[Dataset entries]
(* ===== verification/TunPath.v ===== *)
(** * The TUN path of the queue

    Theorems about [NetQueue.process] on a TUN element: the device gives one
    packet per read, [onTunReady] is given each of them, once and in order,
    cut to the size of the receive buffer. *)
From stdpp Require Import base option list gmap sets.
From Stdlib Require Import ZArith Lia.
From S2P Require Import Prelude Bytes Kernel Protocol Framing NetQueue ReadPath.

#[local] Open Scope Z_scope.

Section TunPath.
Context `{HostOrder} `{K : Kernel} `{KL : !KernelLaws K} {A D : Type}.
Abbreviation W := (@World K A).
Implicit Types (w : W) (e : NetworkElement) (k : kernel).

(** The packets up to the first empty one, which is taken for the end of the
    device, and whether there is one with those behind it. *)
Fixpoint until_empty (pks : list (list byte)) : list (list byte) * option (list (list byte)) :=
  match pks with
  | [] => ([], None)
  | [] :: pks => ([], Some pks)
  | pk :: pks => let '(l, r) := until_empty pks in (pk :: l, r)
  end.

(** What a read of the whole buffer gives of a packet. *)
Definition cut (pk : list byte) : list byte := take (Z.to_nat NET_BUFFER_SIZE) pk.

Lemma cut_size pk : Z.of_nat (length (cut pk)) ≤ NET_BUFFER_SIZE.
Proof. unfold cut, NET_BUFFER_SIZE. rewrite length_take. lia. Qed.

Lemma cut_nonempty pk : pk ≠ [] → 0 < Z.of_nat (length (cut pk)).
Proof. intros Hpk. unfold cut, NET_BUFFER_SIZE. rewrite length_take. destruct pk; [done|cbn [length]; lia]. Qed.

(** A read of a device into the start of the buffer. *)
Lemma read_into_tun p w k e pks :
  packets (view k) !! el_fd e = Some pks →
  ∃ k', match pks with
    | [] => view k' = view k ∧
        read_into p (el_fd e) 0 NET_BUFFER_SIZE (at_element p w k e) = Ret (inr EAGAIN, at_element p w k' e)
    | pk :: pks => view k' = set_packets (el_fd e) pks (view k) ∧
        read_into p (el_fd e) 0 NET_BUFFER_SIZE (at_element p w k e) =
        Ret (inl (Z.of_nat (length (cut pk))),
          at_element p w k' (with_net_buffer (overwrite 0 (cut pk) (net_buffer e)) e))
    end.
Proof.
  intros Hp. destruct (sys_read (el_fd e) NET_BUFFER_SIZE k) as [r k'] eqn:Hr. exists k'.
  assert (tun_read_spec (el_fd e) NET_BUFFER_SIZE (view k) r (view k')) as Hs
    by (apply sys_read_tun_ok; [done|by rewrite Hp|done]).
  inversion Hs as [pk pks' Hpk E Hv|Hpk E Hv]; subst r; rewrite Hp in Hpk; injection Hpk as ->;
    (split; [done|]); unfold read_into; erewrite bind_at by (by apply syscall_at).
  - cbv beta iota. erewrite bind_at by apply deref_at. fold (cut pk). pose proof (cut_size pk).
    rewrite (proj2 (Z.ltb_ge _ _)) by lia. rewrite (proj2 (Z.ltb_ge _ _)) by lia.
    by erewrite bind_at by apply update_at.
  - done.
Qed.

Section Packets.
Context (handler : NetworkQueueHandler D W) (p : loc) (f : A → list byte → A).

(** What the theorem asks of [onTunReady]: given the packet in the element's
    buffer it returns, it updates its own state by [f], and it neither removes
    the element nor reads from the device. *)
Definition tun_handler : Prop := ∀ w e,
  elements (queue w) !! p = Some e → el_state e = TUN_READY →
  0 < net_buffer_used e ≤ Z.of_nat (length (net_buffer e)) →
  ∃ w' e',
    call (h_onTunReady handler) (h_ptr_data handler)
      (mk_tun_data p (el_ptr e) (el_fd e) (mk_buffer_ptr p 0) (net_buffer_used e)) w = Ret ((), w') ∧
    app w' = f (app w) (buffered e) ∧
    elements (queue w') !! p = Some e' ∧ el_fd e' = el_fd e ∧
    packets (view (kern w')) !! el_fd e = packets (view (kern w)) !! el_fd e.

(** A packet: the turn that reads it, and the turn that hands it over. *)
Lemma process_tun_packet fuel w k e pk pks :
  tun_handler → el_state e = TUN_RECEIVE → packets (view k) !! el_fd e = Some (pk :: pks) → pk ≠ [] →
  ∃ w' k' e', process handler (S (S fuel)) p (at_element p w k e) = process handler fuel p (at_element p w' k' e') ∧
    app w' = f (app w) (cut pk) ∧ el_fd e' = el_fd e ∧ el_state e' = TUN_RECEIVE ∧
    packets (view k') !! el_fd e = Some pks.
Proof.
  intros Hh Hst Hp Hne. destruct (read_into_tun p w k e _ Hp) as (k1&Hv&Hread).
  pose proof (cut_nonempty pk Hne) as Hc. set (n := Z.of_nat (length (cut pk))) in *.
  set (e1 := with_state TUN_READY (with_used n (with_net_buffer (overwrite 0 (cut pk) (net_buffer e)) e))).
  assert (process_step handler p (at_element p w k e) = Ret (false, at_element p w k1 e1)) as E1.
  { unfold process_step. erewrite bind_at by apply deref_at. rewrite Hst.
    erewrite bind_at by apply Hread. cbv beta iota. rewrite (proj2 (Z.eqb_neq _ _)) by lia.
    unfold set_state. erewrite bind_at by apply update_at. by erewrite bind_at by apply update_at. }
  set (w1 := at_element p w k1 e1).
  assert (buffered e1 = cut pk) as Hbuf.
  { unfold buffered, e1; el_cbn. unfold n. pose proof (take_overwrite 0 (cut pk) (net_buffer e)) as Ht.
    rewrite Z.add_0_l in Ht. rewrite Ht by lia. done. }
  assert (elements (queue w1) !! p = Some e1) as He1 by (cbn; by rewrite lookup_insert_eq).
  destruct (Hh w1 e1 He1) as (w2&e2&Hcall&Happ&He2&Hfd&Hpk); [done| |].
  { unfold e1; el_cbn. unfold n. split; [done|]. rewrite length_overwrite by lia. lia. }
  exists w2, (kern w2), (with_state TUN_RECEIVE e2). rewrite Hbuf in Happ. split_and!; [|done|done|done|].
  - rewrite (process_continue _ _ _ _ _ E1). fold w1. apply process_continue.
    unfold process_step, w1. erewrite bind_at by apply deref_at. cbn [el_state e1 with_state]. fold w1.
    unfold mbind at 1, M_bind at 1. rewrite Hcall. rewrite <-(at_element_self p w2 e2) at 1 by done.
    unfold set_state. by erewrite bind_at by apply update_at.
  - change (el_fd e1) with (el_fd e) in Hpk. rewrite Hpk. unfold w1. cbn. rewrite Hv. cbn.
    by rewrite lookup_insert_eq.
Qed.

(** The end of the input: nothing more, or an empty packet. *)
Lemma process_tun_end fuel w k e pks :
  el_state e = TUN_RECEIVE → packets (view k) !! el_fd e = Some pks → pks = [] ∨ head pks = Some [] →
  ∃ k' e', process handler (S (S fuel)) p (at_element p w k e) = Ret ((), at_element p w k' e') ∧
    el_fd e' = el_fd e ∧ el_state e' = (match pks with [] => TUN_RECEIVE | _ => TUN_EOF end) ∧
    packets (view k') !! el_fd e = Some (tail pks).
Proof.
  intros Hst Hp Hend. destruct (read_into_tun p w k e _ Hp) as (k1&Hread).
  destruct pks as [|pk pks]; cbn [tail]; destruct Hread as [Hv Hread].
  - exists k1, e. split_and!; [|done|done|by rewrite Hv]. apply process_return.
    unfold process_step. erewrite bind_at by apply deref_at. rewrite Hst. by erewrite bind_at by apply Hread.
  - destruct Hend as [?|[= ->]]; [done|]. exists k1, (with_state TUN_EOF e).
    unfold cut in Hread. rewrite take_nil, overwrite_nil in Hread.
    assert (with_net_buffer (net_buffer e) e = e) as E by by destruct e. rewrite E in Hread. clear E.
    split_and!; [|done|done|rewrite Hv; apply lookup_insert_eq]. erewrite process_continue.
    2: { unfold process_step. erewrite bind_at by apply deref_at. rewrite Hst.
      erewrite bind_at by apply Hread. cbv beta iota.
      change (Z.of_nat (length (@nil byte)) =? 0) with true. cbv iota.
      unfold set_state. by erewrite bind_at by apply update_at. }
    apply process_return. unfold process_step. by erewrite bind_at by apply deref_at.
Qed.

Lemma process_tun_run pks : ∀ fuel w k e,
  tun_handler → el_state e = TUN_RECEIVE → packets (view k) !! el_fd e = Some pks →
  (2 * length pks + 2 ≤ fuel)%nat →
  ∃ w' k' e', process handler fuel p (at_element p w k e) = Ret ((), at_element p w' k' e') ∧
    el_fd e' = el_fd e ∧ app w' = foldl f (app w) (cut <$> (until_empty pks).1) ∧
    el_state e' = (match (until_empty pks).2 with None => TUN_RECEIVE | Some _ => TUN_EOF end) ∧
    packets (view k') !! el_fd e = Some (default [] (until_empty pks).2).
Proof.
  induction pks as [|[|b pk] pks IH]; intros [|[|fuel]] w k e Hh Hst Hp Hf; cbn [length] in Hf; try lia.
  - destruct (process_tun_end fuel w k e [] Hst Hp) as (k'&e'&?&?&?&?); [by left|]. by exists w, k', e'.
  - destruct (process_tun_end fuel w k e _ Hst Hp) as (k'&e'&?&?&?&?); [by right|]. by exists w, k', e'.
  - destruct (process_tun_packet fuel w k e _ _ Hh Hst Hp) as (w1&k1&e1&->&Happ&Hfd&Hst1&Hp1); [done|].
    rewrite <-Hfd in Hp1.
    destruct (IH fuel w1 k1 e1 Hh Hst1 Hp1) as (w'&k'&e'&E&Hfd'&Happ'&Hst'&Hp'); [lia|].
    exists w', k', e'. cbn. destruct (until_empty pks) as [l r]. cbn [fst snd fmap list_fmap foldl] in *.
    rewrite Happ in Happ'. split_and!; [done|congruence|done|done|by rewrite <-Hfd].
Qed.

(** C29: the packets of a TUN device: [process] hands every packet the device has to [onTunReady],
    each once and in order, cut to the 66000 bytes of the receive buffer, up to an empty packet,
    which it takes for the end of the device (those behind it stay unread); it returns as soon as
    the fuel covers two turns per packet. *)
Theorem process_delivers_tun_packets w e pks fuel :
  elements (queue w) !! p = Some e → tun_handler → el_state e = TUN_RECEIVE →
  packets (view (kern w)) !! el_fd e = Some pks → (2 * length pks + 2 ≤ fuel)%nat →
  let '(delivered, behind) := until_empty pks in
  ∃ w' e', process handler fuel p w = Ret ((), w') ∧
    elements (queue w') !! p = Some e' ∧ el_fd e' = el_fd e ∧
    app w' = foldl f (app w) (cut <$> delivered) ∧
    el_state e' = (match behind with None => TUN_RECEIVE | Some _ => TUN_EOF end) ∧
    packets (view (kern w')) !! el_fd e = Some (default [] behind).
Proof.
  intros He Hh Hst Hp Hf. destruct (process_tun_run pks fuel w (kern w) e Hh Hst Hp Hf)
    as (w'&k'&e'&E&Hfd&Happ&Hst'&Hp'). rewrite at_element_self in E by done.
  destruct (until_empty pks) as [l r]. exists (at_element p w' k' e'), e'.
  split_and!; try done. cbn. by rewrite lookup_insert_eq.
Qed.
End Packets.
End TunPath.

(** ** A concrete run

    A handler that keeps a log of the packets it is given. *)
Section Log.
Context `{HostOrder} `{K : Kernel} `{KL : !KernelLaws K} {D : Type}.

Definition log_tun (_ : option D) (d : tun_data) : M (@World K (list (list byte))) () :=
  pk ← load_buffer (td_ip_buffer d) (td_ip_buffer_size d);
  modify_app (λ l, l ++ [pk]).

Definition log_tun_handler : NetworkQueueHandler D (@World K (list (list byte))) :=
  mk_handler (Some doNothingOnClose) (Some doNothingOnSocketReady) (Some log_tun) None.

Lemma log_tun_handler_ok p : tun_handler log_tun_handler p (λ l pk, l ++ [pk]).
Proof.
  intros w e He Hst Hu. exists (set_app (app w ++ [buffered e]) w), e. split; [|by split_and!].
  cbn [call log_tun_handler h_onTunReady]. unfold log_tun.
  rewrite <-(at_element_self p w e) at 1 by done. cbn [td_ip_buffer td_ip_buffer_size].
  erewrite bind_at by (apply load_buffer_at; lia). by rewrite at_element_self.
Qed.
End Log.

#[local] Instance tun_order : HostOrder := LittleEndian.

(** A process with one TUN device, element 1 on descriptor 5, that has [pks]. *)
Definition tun_element : NetworkElement := NetworkElement_new 5 None TUN_RECEIVE.
Definition tun_world (pks : list (list byte)) : @World sim_kernel (list (list byte)) :=
  mk_world (mk_queue 3 (-1) {[1%positive := tun_element]} {[5 := 1%positive]})
    (mk_sim (mk_kview ∅ ∅ ∅ 0 {[3; 5]} {[3 := {[5 := 1%positive]}]} {[5 := pks]}) 0 ∅ 0 0 0) [].

Lemma process_delivers_tun_packets_witness :
  ∃ w', process (log_tun_handler (D := ())) 10 1%positive (tun_world [[x45; x00]; [x60]; []; [x01]]) = Ret ((), w') ∧
    app w' = [[x45; x00]; [x60]] ∧ packets (view (kern w')) !! 5 = Some [[x01]].
Proof.
  destruct (process_delivers_tun_packets (log_tun_handler (D := ())) 1%positive (λ l pk, l ++ [pk])
    (tun_world [[x45; x00]; [x60]; []; [x01]]) tun_element [[x45; x00]; [x60]; []; [x01]] 10)
    as (w'&e'&E&_&_&Happ&_&Hp).
  - reflexivity.
  - apply log_tun_handler_ok.
  - reflexivity.
  - reflexivity.
  - cbn; lia.
  - exists w'. split; [exact E|]. split; [rewrite Happ; vm_compute; reflexivity|exact Hp].
Defined.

▶ _Goal of the exercise_:
Look above for the line holding "intros w e He", then set down exactly that line and every line after it up to and including the line holding "#[local] Instance tun_order", with nothing else.

▶ _Problem solution_:
  intros w e He Hst Hu. exists (set_app (app w ++ [buffered e]) w), e. split; [|by split_and!].
  cbn [call log_tun_handler h_onTunReady]. unfold log_tun.
  rewrite <-(at_element_self p w e) at 1 by done. cbn [td_ip_buffer td_ip_buffer_size].
  erewrite bind_at by (apply load_buffer_at; lia). by rewrite at_element_self.
Qed.
End Log.

#[local] Instance tun_order : HostOrder := LittleEndian.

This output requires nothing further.